[Problem to solve]: Restate word for word the lines of the records below, starting at the line that contains "Lemma mag_eq (p1" and ending at the line that contains "ez = dyadic (Z.pos m) e", with both of those lines included and nothing else.

[Stored data]:

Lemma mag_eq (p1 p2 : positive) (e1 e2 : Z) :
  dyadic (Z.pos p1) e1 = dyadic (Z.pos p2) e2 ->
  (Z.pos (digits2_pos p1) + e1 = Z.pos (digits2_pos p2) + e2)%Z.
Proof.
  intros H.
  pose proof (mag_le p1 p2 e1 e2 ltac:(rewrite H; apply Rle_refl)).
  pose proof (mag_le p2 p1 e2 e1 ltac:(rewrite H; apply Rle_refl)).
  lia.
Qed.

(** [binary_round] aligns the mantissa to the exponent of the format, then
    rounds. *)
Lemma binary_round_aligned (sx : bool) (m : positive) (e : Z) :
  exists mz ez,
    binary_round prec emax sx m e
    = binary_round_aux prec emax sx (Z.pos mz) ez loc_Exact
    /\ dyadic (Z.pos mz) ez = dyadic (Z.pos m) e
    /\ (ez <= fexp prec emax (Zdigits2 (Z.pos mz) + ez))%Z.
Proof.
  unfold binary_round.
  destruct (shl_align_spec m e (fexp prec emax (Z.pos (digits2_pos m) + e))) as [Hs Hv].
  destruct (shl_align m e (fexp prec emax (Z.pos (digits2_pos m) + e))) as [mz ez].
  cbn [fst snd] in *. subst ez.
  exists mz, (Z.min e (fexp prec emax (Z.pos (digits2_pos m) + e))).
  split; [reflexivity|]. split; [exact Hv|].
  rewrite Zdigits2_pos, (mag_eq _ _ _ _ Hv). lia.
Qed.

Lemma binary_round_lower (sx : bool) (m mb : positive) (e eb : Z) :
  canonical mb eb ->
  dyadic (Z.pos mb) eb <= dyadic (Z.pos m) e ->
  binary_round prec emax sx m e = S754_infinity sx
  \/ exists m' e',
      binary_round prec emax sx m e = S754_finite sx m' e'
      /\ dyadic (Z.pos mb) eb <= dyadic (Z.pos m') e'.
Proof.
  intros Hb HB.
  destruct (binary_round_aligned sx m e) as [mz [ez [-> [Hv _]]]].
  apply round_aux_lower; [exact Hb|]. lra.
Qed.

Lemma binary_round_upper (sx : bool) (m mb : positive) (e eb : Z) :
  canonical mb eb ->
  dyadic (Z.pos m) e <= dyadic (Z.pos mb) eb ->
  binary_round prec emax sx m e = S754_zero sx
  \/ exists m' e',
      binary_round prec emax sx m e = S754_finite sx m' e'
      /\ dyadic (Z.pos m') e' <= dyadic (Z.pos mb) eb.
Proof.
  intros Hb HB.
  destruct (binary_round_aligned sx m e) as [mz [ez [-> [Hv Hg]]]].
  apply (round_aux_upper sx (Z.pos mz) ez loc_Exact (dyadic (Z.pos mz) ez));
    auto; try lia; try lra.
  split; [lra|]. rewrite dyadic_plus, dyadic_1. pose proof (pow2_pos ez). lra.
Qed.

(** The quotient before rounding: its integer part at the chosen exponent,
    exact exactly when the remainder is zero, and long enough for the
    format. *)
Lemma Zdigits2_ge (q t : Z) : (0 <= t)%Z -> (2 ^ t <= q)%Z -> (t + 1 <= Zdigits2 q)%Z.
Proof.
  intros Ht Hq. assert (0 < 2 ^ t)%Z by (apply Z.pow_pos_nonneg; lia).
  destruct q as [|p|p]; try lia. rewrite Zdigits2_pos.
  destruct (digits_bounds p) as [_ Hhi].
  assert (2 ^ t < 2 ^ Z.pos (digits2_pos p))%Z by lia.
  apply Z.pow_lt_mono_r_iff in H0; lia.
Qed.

==

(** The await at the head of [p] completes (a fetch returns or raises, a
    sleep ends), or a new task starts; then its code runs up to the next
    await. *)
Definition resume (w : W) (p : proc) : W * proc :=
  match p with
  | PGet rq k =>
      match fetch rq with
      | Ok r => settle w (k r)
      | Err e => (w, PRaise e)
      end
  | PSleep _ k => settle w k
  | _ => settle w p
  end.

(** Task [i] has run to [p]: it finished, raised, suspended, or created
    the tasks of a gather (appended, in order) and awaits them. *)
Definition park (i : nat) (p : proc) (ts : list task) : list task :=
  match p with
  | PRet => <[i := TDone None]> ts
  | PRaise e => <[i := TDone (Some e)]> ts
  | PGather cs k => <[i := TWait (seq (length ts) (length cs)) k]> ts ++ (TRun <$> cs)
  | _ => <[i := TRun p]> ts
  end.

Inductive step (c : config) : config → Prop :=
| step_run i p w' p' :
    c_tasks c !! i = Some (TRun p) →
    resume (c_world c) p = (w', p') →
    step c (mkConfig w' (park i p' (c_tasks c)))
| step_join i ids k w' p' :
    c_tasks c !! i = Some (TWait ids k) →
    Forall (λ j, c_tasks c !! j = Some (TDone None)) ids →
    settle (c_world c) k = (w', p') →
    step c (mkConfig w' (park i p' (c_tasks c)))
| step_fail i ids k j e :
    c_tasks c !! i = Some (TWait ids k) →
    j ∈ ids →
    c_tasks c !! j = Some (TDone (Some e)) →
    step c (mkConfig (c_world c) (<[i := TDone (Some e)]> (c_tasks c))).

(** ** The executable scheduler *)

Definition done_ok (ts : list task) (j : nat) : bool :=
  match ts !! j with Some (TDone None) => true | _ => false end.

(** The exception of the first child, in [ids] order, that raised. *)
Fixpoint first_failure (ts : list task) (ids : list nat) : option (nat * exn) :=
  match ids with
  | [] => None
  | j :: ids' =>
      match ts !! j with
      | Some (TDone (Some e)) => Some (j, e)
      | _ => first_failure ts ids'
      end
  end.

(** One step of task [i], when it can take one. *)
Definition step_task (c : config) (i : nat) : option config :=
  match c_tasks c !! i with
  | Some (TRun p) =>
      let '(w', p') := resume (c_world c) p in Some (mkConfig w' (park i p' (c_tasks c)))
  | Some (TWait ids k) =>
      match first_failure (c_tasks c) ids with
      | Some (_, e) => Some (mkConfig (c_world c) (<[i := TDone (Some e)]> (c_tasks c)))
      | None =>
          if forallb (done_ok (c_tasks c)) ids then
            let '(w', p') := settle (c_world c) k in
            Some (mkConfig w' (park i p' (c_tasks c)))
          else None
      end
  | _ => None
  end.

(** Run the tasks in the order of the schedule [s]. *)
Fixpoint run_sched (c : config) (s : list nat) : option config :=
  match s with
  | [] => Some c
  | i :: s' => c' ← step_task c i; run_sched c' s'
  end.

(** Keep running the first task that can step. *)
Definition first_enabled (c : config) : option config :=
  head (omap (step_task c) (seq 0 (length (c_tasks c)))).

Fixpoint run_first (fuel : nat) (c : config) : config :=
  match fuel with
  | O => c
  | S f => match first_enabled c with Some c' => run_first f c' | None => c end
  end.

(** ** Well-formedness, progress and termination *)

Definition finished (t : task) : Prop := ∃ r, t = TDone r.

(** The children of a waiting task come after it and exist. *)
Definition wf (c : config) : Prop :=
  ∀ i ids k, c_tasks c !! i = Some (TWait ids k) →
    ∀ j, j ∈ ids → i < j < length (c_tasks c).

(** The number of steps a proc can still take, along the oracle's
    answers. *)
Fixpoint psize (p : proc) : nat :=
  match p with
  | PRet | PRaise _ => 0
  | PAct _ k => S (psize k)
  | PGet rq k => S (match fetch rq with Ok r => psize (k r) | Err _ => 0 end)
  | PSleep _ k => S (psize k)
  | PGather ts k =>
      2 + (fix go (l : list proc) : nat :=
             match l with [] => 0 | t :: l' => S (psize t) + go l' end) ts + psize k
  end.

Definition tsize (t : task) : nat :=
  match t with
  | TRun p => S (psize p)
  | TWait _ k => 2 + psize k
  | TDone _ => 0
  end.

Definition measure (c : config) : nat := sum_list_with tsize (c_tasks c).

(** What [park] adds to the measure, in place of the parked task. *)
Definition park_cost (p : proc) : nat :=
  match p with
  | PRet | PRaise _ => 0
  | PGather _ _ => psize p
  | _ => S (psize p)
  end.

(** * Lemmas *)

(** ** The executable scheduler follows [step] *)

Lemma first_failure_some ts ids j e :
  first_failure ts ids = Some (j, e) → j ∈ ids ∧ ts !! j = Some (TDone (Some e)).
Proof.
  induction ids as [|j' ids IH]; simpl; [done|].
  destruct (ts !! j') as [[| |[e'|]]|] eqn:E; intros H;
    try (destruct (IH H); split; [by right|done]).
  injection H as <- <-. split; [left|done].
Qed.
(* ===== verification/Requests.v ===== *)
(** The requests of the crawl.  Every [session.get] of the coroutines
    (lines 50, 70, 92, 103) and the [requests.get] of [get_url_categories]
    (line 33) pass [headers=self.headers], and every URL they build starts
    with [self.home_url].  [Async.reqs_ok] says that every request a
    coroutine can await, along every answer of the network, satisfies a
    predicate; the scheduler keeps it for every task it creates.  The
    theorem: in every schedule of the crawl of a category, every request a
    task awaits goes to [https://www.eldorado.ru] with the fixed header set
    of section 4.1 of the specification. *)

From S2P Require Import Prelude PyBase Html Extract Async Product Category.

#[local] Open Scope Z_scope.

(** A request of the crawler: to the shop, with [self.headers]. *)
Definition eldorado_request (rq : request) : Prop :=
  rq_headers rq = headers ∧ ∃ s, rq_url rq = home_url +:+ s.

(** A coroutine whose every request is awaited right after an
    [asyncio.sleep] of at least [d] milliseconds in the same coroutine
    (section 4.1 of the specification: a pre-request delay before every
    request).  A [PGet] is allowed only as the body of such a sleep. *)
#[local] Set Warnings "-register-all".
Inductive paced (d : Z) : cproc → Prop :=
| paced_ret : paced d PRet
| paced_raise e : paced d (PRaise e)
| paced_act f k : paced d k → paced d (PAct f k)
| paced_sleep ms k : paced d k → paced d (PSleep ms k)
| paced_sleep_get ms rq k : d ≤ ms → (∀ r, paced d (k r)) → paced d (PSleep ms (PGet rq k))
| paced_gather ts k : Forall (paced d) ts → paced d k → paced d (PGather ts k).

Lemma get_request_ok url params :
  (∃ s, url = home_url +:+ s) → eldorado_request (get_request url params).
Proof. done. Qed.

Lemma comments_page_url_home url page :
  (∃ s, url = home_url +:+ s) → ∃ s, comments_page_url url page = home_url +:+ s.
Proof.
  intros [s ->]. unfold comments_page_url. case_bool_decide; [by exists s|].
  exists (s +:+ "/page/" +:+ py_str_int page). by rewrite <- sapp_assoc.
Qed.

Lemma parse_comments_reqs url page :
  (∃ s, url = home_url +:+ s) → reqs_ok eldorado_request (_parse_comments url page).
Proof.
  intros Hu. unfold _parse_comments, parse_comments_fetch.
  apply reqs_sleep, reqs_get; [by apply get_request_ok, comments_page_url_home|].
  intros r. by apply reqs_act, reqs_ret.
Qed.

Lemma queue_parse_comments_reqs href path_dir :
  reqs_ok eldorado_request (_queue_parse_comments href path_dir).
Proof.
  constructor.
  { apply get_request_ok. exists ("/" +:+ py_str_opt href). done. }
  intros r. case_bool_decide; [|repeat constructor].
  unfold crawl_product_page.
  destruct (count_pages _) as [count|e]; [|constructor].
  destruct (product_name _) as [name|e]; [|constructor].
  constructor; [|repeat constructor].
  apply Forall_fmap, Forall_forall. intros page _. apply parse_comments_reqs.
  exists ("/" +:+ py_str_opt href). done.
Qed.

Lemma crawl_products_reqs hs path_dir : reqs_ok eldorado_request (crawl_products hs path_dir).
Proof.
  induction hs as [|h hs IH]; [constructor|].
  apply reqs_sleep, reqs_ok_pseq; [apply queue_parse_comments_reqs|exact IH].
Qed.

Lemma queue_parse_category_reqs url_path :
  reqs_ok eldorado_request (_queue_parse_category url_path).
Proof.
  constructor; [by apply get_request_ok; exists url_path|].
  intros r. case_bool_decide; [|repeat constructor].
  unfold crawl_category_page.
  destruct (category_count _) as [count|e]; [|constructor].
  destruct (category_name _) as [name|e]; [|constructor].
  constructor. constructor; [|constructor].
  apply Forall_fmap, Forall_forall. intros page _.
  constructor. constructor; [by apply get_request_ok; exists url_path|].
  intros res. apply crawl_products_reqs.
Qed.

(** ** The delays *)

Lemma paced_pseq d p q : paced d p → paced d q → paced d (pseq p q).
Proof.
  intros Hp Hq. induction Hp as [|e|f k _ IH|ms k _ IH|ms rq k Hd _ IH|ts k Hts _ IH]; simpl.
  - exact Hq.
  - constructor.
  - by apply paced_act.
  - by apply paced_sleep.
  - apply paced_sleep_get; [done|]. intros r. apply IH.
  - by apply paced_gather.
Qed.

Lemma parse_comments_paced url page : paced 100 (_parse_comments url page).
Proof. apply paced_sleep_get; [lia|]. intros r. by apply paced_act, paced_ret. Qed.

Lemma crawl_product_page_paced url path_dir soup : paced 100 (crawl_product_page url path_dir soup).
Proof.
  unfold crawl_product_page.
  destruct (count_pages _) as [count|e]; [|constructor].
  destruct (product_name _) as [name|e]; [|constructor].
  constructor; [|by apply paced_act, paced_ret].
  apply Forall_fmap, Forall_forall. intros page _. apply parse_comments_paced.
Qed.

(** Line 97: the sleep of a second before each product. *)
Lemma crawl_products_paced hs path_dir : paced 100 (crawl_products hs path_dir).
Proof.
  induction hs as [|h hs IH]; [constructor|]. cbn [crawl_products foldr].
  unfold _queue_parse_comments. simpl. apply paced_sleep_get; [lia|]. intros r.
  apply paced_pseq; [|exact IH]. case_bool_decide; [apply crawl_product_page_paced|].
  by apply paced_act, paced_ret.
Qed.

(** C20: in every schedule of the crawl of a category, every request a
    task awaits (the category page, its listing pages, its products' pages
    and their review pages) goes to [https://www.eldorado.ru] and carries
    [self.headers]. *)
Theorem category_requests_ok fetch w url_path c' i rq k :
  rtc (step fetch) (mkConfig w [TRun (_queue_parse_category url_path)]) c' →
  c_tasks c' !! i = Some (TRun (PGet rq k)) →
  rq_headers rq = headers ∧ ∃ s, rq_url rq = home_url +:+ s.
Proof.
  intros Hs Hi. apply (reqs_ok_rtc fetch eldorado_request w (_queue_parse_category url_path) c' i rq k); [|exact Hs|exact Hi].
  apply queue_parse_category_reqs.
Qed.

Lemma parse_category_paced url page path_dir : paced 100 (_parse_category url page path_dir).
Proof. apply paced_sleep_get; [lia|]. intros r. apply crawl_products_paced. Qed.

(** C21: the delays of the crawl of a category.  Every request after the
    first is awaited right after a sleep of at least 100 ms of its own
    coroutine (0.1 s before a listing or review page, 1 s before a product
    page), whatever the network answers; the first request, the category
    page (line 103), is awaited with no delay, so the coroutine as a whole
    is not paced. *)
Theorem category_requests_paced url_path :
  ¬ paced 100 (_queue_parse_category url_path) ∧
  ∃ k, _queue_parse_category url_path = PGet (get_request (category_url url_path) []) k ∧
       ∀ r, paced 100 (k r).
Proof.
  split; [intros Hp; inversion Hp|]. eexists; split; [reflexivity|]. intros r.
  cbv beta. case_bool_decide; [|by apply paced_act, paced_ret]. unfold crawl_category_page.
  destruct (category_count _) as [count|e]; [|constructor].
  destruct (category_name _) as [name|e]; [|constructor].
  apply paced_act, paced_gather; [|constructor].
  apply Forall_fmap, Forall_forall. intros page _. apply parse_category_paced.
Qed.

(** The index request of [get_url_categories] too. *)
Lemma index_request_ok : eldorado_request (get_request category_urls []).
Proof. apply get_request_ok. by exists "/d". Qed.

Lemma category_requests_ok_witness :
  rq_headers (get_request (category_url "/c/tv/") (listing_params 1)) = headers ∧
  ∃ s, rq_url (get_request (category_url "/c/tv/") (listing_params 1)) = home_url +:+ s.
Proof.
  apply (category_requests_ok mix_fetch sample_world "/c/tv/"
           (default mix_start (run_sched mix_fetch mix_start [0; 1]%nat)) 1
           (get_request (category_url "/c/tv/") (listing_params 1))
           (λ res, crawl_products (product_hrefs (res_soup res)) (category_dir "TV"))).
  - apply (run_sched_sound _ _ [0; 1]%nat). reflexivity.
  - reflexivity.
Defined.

...

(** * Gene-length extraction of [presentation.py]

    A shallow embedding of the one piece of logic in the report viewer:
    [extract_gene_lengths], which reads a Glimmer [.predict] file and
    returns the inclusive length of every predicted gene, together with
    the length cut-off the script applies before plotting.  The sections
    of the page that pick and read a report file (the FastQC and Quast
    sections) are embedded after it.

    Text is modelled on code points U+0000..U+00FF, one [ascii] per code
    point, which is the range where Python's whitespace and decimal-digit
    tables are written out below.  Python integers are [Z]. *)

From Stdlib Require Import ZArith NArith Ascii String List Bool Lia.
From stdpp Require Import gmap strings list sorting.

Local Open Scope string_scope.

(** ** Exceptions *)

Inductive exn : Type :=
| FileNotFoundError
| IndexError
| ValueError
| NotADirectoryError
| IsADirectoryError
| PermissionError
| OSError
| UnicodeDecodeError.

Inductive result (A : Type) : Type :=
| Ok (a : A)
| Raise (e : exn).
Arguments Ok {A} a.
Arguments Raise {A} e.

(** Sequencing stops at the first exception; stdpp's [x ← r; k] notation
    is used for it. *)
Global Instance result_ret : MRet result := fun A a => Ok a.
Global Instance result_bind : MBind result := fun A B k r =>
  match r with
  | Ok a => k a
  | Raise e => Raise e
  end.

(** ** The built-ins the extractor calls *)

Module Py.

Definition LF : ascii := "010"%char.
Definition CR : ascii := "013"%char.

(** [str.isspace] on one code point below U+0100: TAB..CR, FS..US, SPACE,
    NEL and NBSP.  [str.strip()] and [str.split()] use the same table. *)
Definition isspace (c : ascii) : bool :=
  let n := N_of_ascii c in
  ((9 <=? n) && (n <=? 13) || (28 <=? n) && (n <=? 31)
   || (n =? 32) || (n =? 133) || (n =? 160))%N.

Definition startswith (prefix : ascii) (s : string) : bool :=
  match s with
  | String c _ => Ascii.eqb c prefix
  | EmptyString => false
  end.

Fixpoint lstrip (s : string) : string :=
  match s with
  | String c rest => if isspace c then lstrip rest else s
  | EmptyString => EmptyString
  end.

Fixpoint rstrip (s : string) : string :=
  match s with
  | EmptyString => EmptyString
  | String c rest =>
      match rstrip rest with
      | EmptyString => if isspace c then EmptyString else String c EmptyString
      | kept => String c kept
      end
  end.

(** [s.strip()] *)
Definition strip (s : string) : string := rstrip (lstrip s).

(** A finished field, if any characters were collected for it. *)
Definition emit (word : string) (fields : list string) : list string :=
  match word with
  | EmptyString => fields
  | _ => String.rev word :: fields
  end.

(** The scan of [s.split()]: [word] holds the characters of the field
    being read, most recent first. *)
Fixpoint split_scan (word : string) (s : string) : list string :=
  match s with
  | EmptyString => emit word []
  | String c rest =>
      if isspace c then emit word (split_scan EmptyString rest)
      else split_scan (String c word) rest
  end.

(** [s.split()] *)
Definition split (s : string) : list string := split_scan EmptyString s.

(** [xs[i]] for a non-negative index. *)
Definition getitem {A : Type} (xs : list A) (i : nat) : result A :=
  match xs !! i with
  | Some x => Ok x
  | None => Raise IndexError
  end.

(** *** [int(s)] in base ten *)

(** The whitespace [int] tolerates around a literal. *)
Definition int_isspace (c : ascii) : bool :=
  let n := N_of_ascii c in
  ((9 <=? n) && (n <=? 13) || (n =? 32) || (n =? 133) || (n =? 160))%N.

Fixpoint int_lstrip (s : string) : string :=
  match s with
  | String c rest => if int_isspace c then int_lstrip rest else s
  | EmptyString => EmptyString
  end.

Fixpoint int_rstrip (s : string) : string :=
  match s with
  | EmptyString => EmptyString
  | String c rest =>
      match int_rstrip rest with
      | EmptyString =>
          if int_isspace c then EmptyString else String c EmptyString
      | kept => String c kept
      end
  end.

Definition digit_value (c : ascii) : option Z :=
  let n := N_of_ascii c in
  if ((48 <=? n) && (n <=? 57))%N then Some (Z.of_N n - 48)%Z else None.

[Response area]:
Lemma mag_eq (p1 p2 : positive) (e1 e2 : Z) :
  dyadic (Z.pos p1) e1 = dyadic (Z.pos p2) e2 ->
  (Z.pos (digits2_pos p1) + e1 = Z.pos (digits2_pos p2) + e2)%Z.
Proof.
  intros H.
  pose proof (mag_le p1 p2 e1 e2 ltac:(rewrite H; apply Rle_refl)).
  pose proof (mag_le p2 p1 e2 e1 ltac:(rewrite H; apply Rle_refl)).
  lia.
Qed.

(** [binary_round] aligns the mantissa to the exponent of the format, then
    rounds. *)
Lemma binary_round_aligned (sx : bool) (m : positive) (e : Z) :
  exists mz ez,
    binary_round prec emax sx m e
    = binary_round_aux prec emax sx (Z.pos mz) ez loc_Exact
    /\ dyadic (Z.pos mz) ez = dyadic (Z.pos m) e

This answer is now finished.